Heute bedeutet die Redewendung fast ausschließlich, dass jemand der Prostitution nachgeht, im Speziellen sich als Prostituierte oder Prostituierter auf einem festen Straßenabschnitt anbietet. Wörtlich genommen beschreibt sie die Handlung des Gehens zu einem bestimmten, abgesteckten Bereich. Im übertragenen Sinn ist sie jedoch eine sehr direkte und abwertende Umschreibung für die Ausübung von Straßenstrichprostitution. Ein typisches Missverständnis könnte darin bestehen, die Redewendung auf andere Formen sexueller Dienstleistungen (etwa in Bordellen oder über Escort-Services) anzuwenden; ihr Kernbild ist jedoch untrennbar mit dem öffentlichen Raum der Straße verbunden. Kurz gesagt: Wer "auf den Strich geht", begibt sich an einen Ort, um sexuelle Handlungen gegen Geld anzubieten.

Relevanz heute

Die Redewendung ist in ihrer derben Bedeutung nach wie vor geläufig, wird jedoch fast ausschließlich in sehr informellen, oft abfälligen oder anklagenden Kontexten verwendet. Sie findet sich in bestimmten journalistischen Berichten über das Milieu, in der Umgangssprache oder in literarischen Werken, die soziale Realitäten schonungslos darstellen. In einer Zeit, in der sensiblere und differenziertere Begriffe wie "Sexarbeiterin" oder "in der Prostitution tätig" bevorzugt werden, wirkt "auf den Strich gehen" anachronistisch und hart. Ihre Relevanz liegt daher weniger in der alltäglichen Kommunikation, sondern vielmehr als sprachliches Zeugnis und als Stilmittel, um eine bestimmte, oft desillusionierende Atmosphäre oder soziale Verurteilung auszudrücken. Die Brücke zur Gegenwart schlägt sie als Marker für einen gesellschaftlichen Randbereich.

Praktische Verwendbarkeit

Die Verwendung dieser Wendung ist stark eingeschränkt und erfordert große sprachliche Vorsicht. In den allermeisten Gesprächen, Vorträgen oder gar einer Trauerrede wäre sie völlig unangebracht, zu salopp, verletzend und respektlos. Ihr Einsatzgebiet liegt fast ausschließlich in der drastischen Schilderung oder in bestimmten narrativen Kontexten.

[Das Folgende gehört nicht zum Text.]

Lemma model_calls_no_removal (calls : history) :
  Forall (fun e => is_model_call (ev_call e) = true) calls ->
  no_accepted_removal calls = true.
Proof.
  induction 1 as [|e calls He _ IH]; [reflexivity|].
  cbn [no_accepted_removal forallb]. fold (no_accepted_removal calls).
  rewrite IH. unfold is_accepted_removal.
  destruct (ev_call e); try discriminate; reflexivity.
Qed.

(** The handler of [run]: it returns [None], leaves settings and analyzer as
    they are, does nothing at all when publishing is disabled, and otherwise
    posts the failure notice and, if that is accepted, tries the removal. *)
Lemma run_handler_summary (e : exn) (w : World) :
  exists post,
    run_handler e w =
      (Ret VNone, mkWorld (settings w) (this w) (trace w ++ post))
    /\ count_calls is_marker_post post = 0%nat
    /\ (config_publish_output (settings w) = false -> post = [])
    /\ removal_only_last post = true
    /\ (count_calls is_publication post <= 1)%nat.
Proof.
  unfold run_handler, try_except, publish_comment, remove_initial_comment.
  unfold_monad. cbn [settings this trace].
  destruct (config_publish_output (settings w)); cbn [settings this trace].
  2: { exists []. rewrite app_nil_r, world_eta'. repeat split; auto. }
  destruct (publish_comment_raises _ _ _ _); cbn [settings this trace].
  { eexists. split; [reflexivity|]. repeat split; try discriminate; cbn; lia. }
  destruct (remove_initial_comment_raises _ _); cbn [settings this trace];
    rewrite <- app_assoc; eexists; (split; [reflexivity|]);
    repeat split; try discriminate; cbn; lia.
Qed.

(** [run_body] is the first steps followed by [run_conclude]. *)
Lemma run_body_conclude
    (env : Env) (w w1 w2 : World) (f : string) (fs : list string) :
  get_files (git_provider (this w)) (trace w) = Ret (f :: fs) ->
  post_progress w = (Ret tt, w1) ->
  retry_with_fallback_models env (_prepare_prediction env) REGULAR w1
    = (Ret tt, w2) ->
  run_body env w = run_conclude w2.
Proof.
  intros Hfiles Hpost Hretry. unfold run_body.
  rewrite (bind_Ret get_self _ w w (this w)) by reflexivity.
  rewrite (bind_Ret (ask _) _ w w (f :: fs))
    by (unfold ask; now rewrite Hfiles).
  rewrite (bind_Ret (log _ _) _ w w tt) by reflexivity.
  rewrite (bind_Ret get_settings _ w w (settings w)) by reflexivity.
  rewrite (bind_Ret _ _ w w1 tt) by exact Hpost.
  rewrite (bind_Ret _ _ w1 w2 tt) by exact Hretry.
  reflexivity.
Qed.

(** What [run_conclude] adds: no marker, no lasting comment when publishing
    is disabled and at most one otherwise; when it returns, an accepted
    removal can only be its last call and the settings changed, if at all,
    by the artifact of the unpublished report; when it raises, no removal
    was accepted and the settings are as before. *)
Lemma run_conclude_summary (w2 wb : World) (rb : outcome pyval) :
  run_conclude w2 = (rb, wb) ->
  exists post,
    trace wb = trace w2 ++ post
    /\ this wb = this w2
    /\ count_calls is_marker_post post = 0%nat
    /\ (config_publish_output (settings w2) = false ->
        count_calls is_publication post = 0%nat)
    /\ (count_calls is_publication post <= 1)%nat
    /\ match rb with
       | Ret v =>
           v = VNone
           /\ removal_only_last post = true
           /\ (settings wb = settings w2
               \/ (config_publish_output (settings w2) = false
                   /\ exists p,
                        prediction (this w2) = VStr p
                        /\ truthy (VStr p) = true
                        /\ settings wb =
                           set_data {[ "artifact" := report_header +:+ p ]}
                             (settings w2)))
       | Raise e => no_accepted_removal post = true /\ settings wb = settings w2
       end.
Proof.
  unfold run_conclude, _prepare_deployment_impact_analysis,
    publish_persistent_comment, publish_comment, remove_initial_comment, print.
  unfold_monad. cbn [settings this trace].
  destruct (prediction (this w2)) as [|b|p|q] eqn:Hpred; cbn [truthy negb].
  all: try destruct b; cbn [negb].
  all: try destruct (negb (String.eqb p "")) eqn:Htruthy; cbn [negb].
  all: rewrite ?Hpred; cbn [settings this trace].
  all: try destruct (config_publish_output (settings w2)) eqn:Hpublish.
  all: try destruct (persistent_comment_enabled (settings w2)).
  all: cbn [settings this trace].
  all: repeat (match goal with
               | |- context [match ?x with Some _ => _ | None => _ end] =>
                   destruct x
               | |- context [if cli_mode ?o then _ else _] =>
                   destruct (cli_mode o)
               end; cbn [settings this trace]).
  all: intros [= <- <-]; cbn [settings this trace].
  all: rewrite <- ?app_assoc.
  all: first [ eexists; split; [reflexivity|]
             | exists []; split; [now rewrite app_nil_r|] ].
  all: cbn [app].
  all: repeat split; try reflexivity; try discriminate; eauto;
       try (cbn; lia).
  all: try (right; split; [reflexivity|]; eexists; split; [reflexivity|];
            split; [exact Htruthy|reflexivity]).
Qed.

(** The marker step: nothing when publishing is disabled, else the temporary
    comment, recorded with what the provider answered. *)
Lemma post_progress_cases (w w1 : World) (r1 : outcome unit) :
  post_progress w = (r1, w1) ->
  settings w1 = settings w /\ this w1 = this w
  /\ ((config_publish_output (settings w) = false
       /\ r1 = Ret tt /\ trace w1 = trace w)
      \/ (config_publish_output (settings w) = true
          /\ exists raised,
               trace w1 = trace w ++
                 [mkEvent (publish_comment_call (progress (this w)) true) raised]
               /\ r1 = match raised with
                       | None => Ret tt
                       | Some e => Raise e
                       end)).
Proof.
  unfold post_progress, publish_comment. unfold_monad.
  cbn [settings this trace].
  destruct (config_publish_output (settings w)).
  - destruct (publish_comment_raises _ _ _ _) as [e|];
      intros [= <- <-]; cbn [settings this trace]; repeat split; right;
      (split; [reflexivity|]); eexists; split; reflexivity.
  - intros [= <- <-]. repeat split. now left.
Qed.

(** [run_body] up to the prediction step. *)
Lemma run_body_prefix (env : Env) (w : World) (f : string) (fs : list string) :
  get_files (git_provider (this w)) (trace w) = Ret (f :: fs) ->
  run_body env w =
    (post_progress;;
     retry_with_fallback_models env (_prepare_prediction env) REGULAR;;
     run_conclude) w.
Proof.
  intros Hfiles. unfold run_body.
  rewrite (bind_Ret get_self _ w w (this w)) by reflexivity.
  rewrite (bind_Ret (ask _) _ w w (f :: fs))
    by (unfold ask; now rewrite Hfiles).
  reflexivity.
Qed.

Lemma run_body_summary (env : Env) (w wb : World) (rb : outcome pyval) :
  acts_through_callback env ->
  run_body env w = (rb, wb) ->
  exists delta,
    trace wb = trace w ++ delta
    /\ erase_step (this wb) = erase_step (this w)
    /\ (count_calls is_marker_post delta <= 1)%nat
    /\ (config_publish_output (settings w) = false ->
        count_calls is_marker_post delta = 0%nat
        /\ count_calls is_publication delta = 0%nat)
    /\ (count_calls is_publication delta <= 1)%nat
    /\ match rb with
       | Ret v =>
           v = VNone
           /\ removal_only_last delta = true
           /\ (settings wb = settings w
               \/ (config_publish_output (settings w) = false
                   /\ exists p,
                        prediction (this wb) = VStr p
                        /\ truthy (VStr p) = true
                        /\ settings wb =
                           set_data {[ "artifact" := report_header +:+ p ]}
                             (settings w)))
       | Raise e => no_accepted_removal delta = true /\ settings wb = settings w
       end.
Proof.
  intros Hacts Hbody.
  assert (Hnil : forall w0 : World, trace w0 = trace w0 ++ [])
    by (intros; now rewrite app_nil_r).
  destruct (get_files (git_provider (this w)) (trace w)) as [[|f fs]|e]
    eqn:Hfiles.
  - (* no changed file *)
    unfold run_body in Hbody. unfold_monad. cbn in Hbody.
    rewrite Hfiles in Hbody. injection Hbody as <- <-.
    exists []. repeat split; auto.
  - rewrite (run_body_prefix env w f fs Hfiles) in Hbody.
    apply bind_cases in Hbody as [(e1 & Hpost & ->)|([] & w1 & Hpost & Hbody)].
    + (* the marker was refused *)
      apply post_progress_cases in Hpost
        as (Hs & Ht & [(_ & [=] & _)|(Hpub & raised & Htr & Hr)]).
      destruct raised as [e|]; [|discriminate].
      eexists. split; [exact Htr|]. rewrite Ht, Hpub.
      repeat split; try reflexivity; try discriminate; auto.
    + apply post_progress_cases in Hpost as (Hs1 & Ht1 & Hpre).
      assert (Hpre' : exists pre,
                trace w1 = trace w ++ pre
                /\ (count_calls is_marker_post pre <= 1)%nat
                /\ (config_publish_output (settings w) = false -> pre = [])
                /\ count_calls is_publication pre = 0%nat
                /\ no_accepted_removal pre = true).
      { destruct Hpre as [(Hpub & _ & Htr)|(Hpub & raised & Htr & _)].
        - exists []. rewrite Htr. repeat split; auto.
        - eexists. split; [exact Htr|]. rewrite Hpub.
          repeat split; try discriminate; cbn; lia. }
      clear Hpre. destruct Hpre' as (pre & Htr1 & Hm1 & Hoff1 & Hp1 & Hn1).
      apply bind_cases in Hbody as [(e2 & Hretry & ->)|([] & w2 & Hretry & Hbody)].
      * (* the prediction step raised *)
        apply (Hacts step_frame step_frame_refl step_frame_trans
                 (_prepare_prediction env) REGULAR
                 (_prepare_prediction_keeps_step_frame env))
          in Hretry as (Hs2 & He2 & calls & Htr2 & Hcalls).
        exists (pre ++ calls). rewrite Htr2, Htr1, He2, Ht1, Hs2, Hs1, app_assoc.
        rewrite !count_calls_app, no_accepted_removal_app, Hn1, Hp1.
        rewrite (model_calls_only is_marker_post calls)
          by (auto; intros []; auto; discriminate).
        rewrite (model_calls_only is_publication calls)
          by (auto; intros []; auto; discriminate).
        rewrite (model_calls_no_removal calls Hcalls).
        repeat split; try reflexivity; try lia.
        -- rewrite (Hoff1 H). reflexivity.
      * apply (Hacts step_frame step_frame_refl step_frame_trans
                 (_prepare_prediction env) REGULAR
                 (_prepare_prediction_keeps_step_frame env))
          in Hretry as (Hs2 & He2 & calls & Htr2 & Hcalls).
        apply run_conclude_summary in Hbody
          as (post & Htr3 & Ht3 & Hm3 & Hoff3 & Hp3 & Hout).
        exists (pre ++ calls ++ post).
        rewrite Htr3, Htr2, Htr1, Ht3, He2, Ht1, <- !app_assoc.
        rewrite !count_calls_app, Hp1, Hm3.
        rewrite (model_calls_only is_marker_post calls)
          by (auto; intros []; auto; discriminate).
        rewrite (model_calls_only is_publication calls)
          by (auto; intros []; auto; discriminate).
        rewrite Hs2, Hs1 in Hoff3, Hout.
        split; [reflexivity|]. split; [reflexivity|]. split; [lia|].
        split; [|split; [lia|]].
        -- intros Hoff. rewrite (Hoff1 Hoff), (Hoff3 Hoff). auto.
        -- assert (Hnone : no_accepted_removal (pre ++ calls) = true).
           { rewrite no_accepted_removal_app, Hn1.
             exact (model_calls_no_removal calls Hcalls). }
           destruct rb as [v|e].
           ++ destruct Hout as (-> & Hlast & Hsettings).
              split; [reflexivity|]. split.
              ** rewrite app_assoc. now apply removal_only_last_app.
              ** destruct Hsettings
                   as [Hsame|(Hoff & p & Hpred & Htruthy & Hset)];
                   [left; exact Hsame|].
                 right. split; [exact Hoff|]. exists p. auto.
           ++ destruct Hout as (Hnone3 & Hsame). split; [|exact Hsame].
              rewrite app_assoc, no_accepted_removal_app, Hnone. exact Hnone3.
  - (* the provider failed to list the files *)
    unfold run_body in Hbody. unfold_monad. cbn in Hbody.
    rewrite Hfiles in Hbody. injection Hbody as <- <-.
    exists []. repeat split; auto.
Qed.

  • Ungeeignete Kontexte: Geschäftskommunikation, formelle Reden, Gespräche mit Fremden, sensible Diskussionen über Prostitution. Hier wäre sie ein grober Fauxpas.
  • Mögliche, aber heikle Kontexte: In investigativen Reportagen, sozialkritischen Dokumentationen oder in der direkten Wiedergabe von Zitaten aus dem Milieu. Auch in der Belletristik kann sie zur Charakterisierung einer Figur oder eines Settings dienen.

Beispiele für Sätze, in denen die Redewendung stilistisch intentional eingesetzt werden könnte, sind: "Die Figur in dem Roman rutscht immer weiter ab, bis sie schließlich auf den Strich geht, um zu überleben." oder "In der Doku sagte eine Betroffene: 'Irgendwann blieb mir keine andere Wahl, als auf den Strich zu gehen.'" Sie sollten diese Formulierung nur dann verwenden, wenn Sie sich der historischen Last und der abwertenden Konnotation absolut bewusst sind und dies bewirken möchten.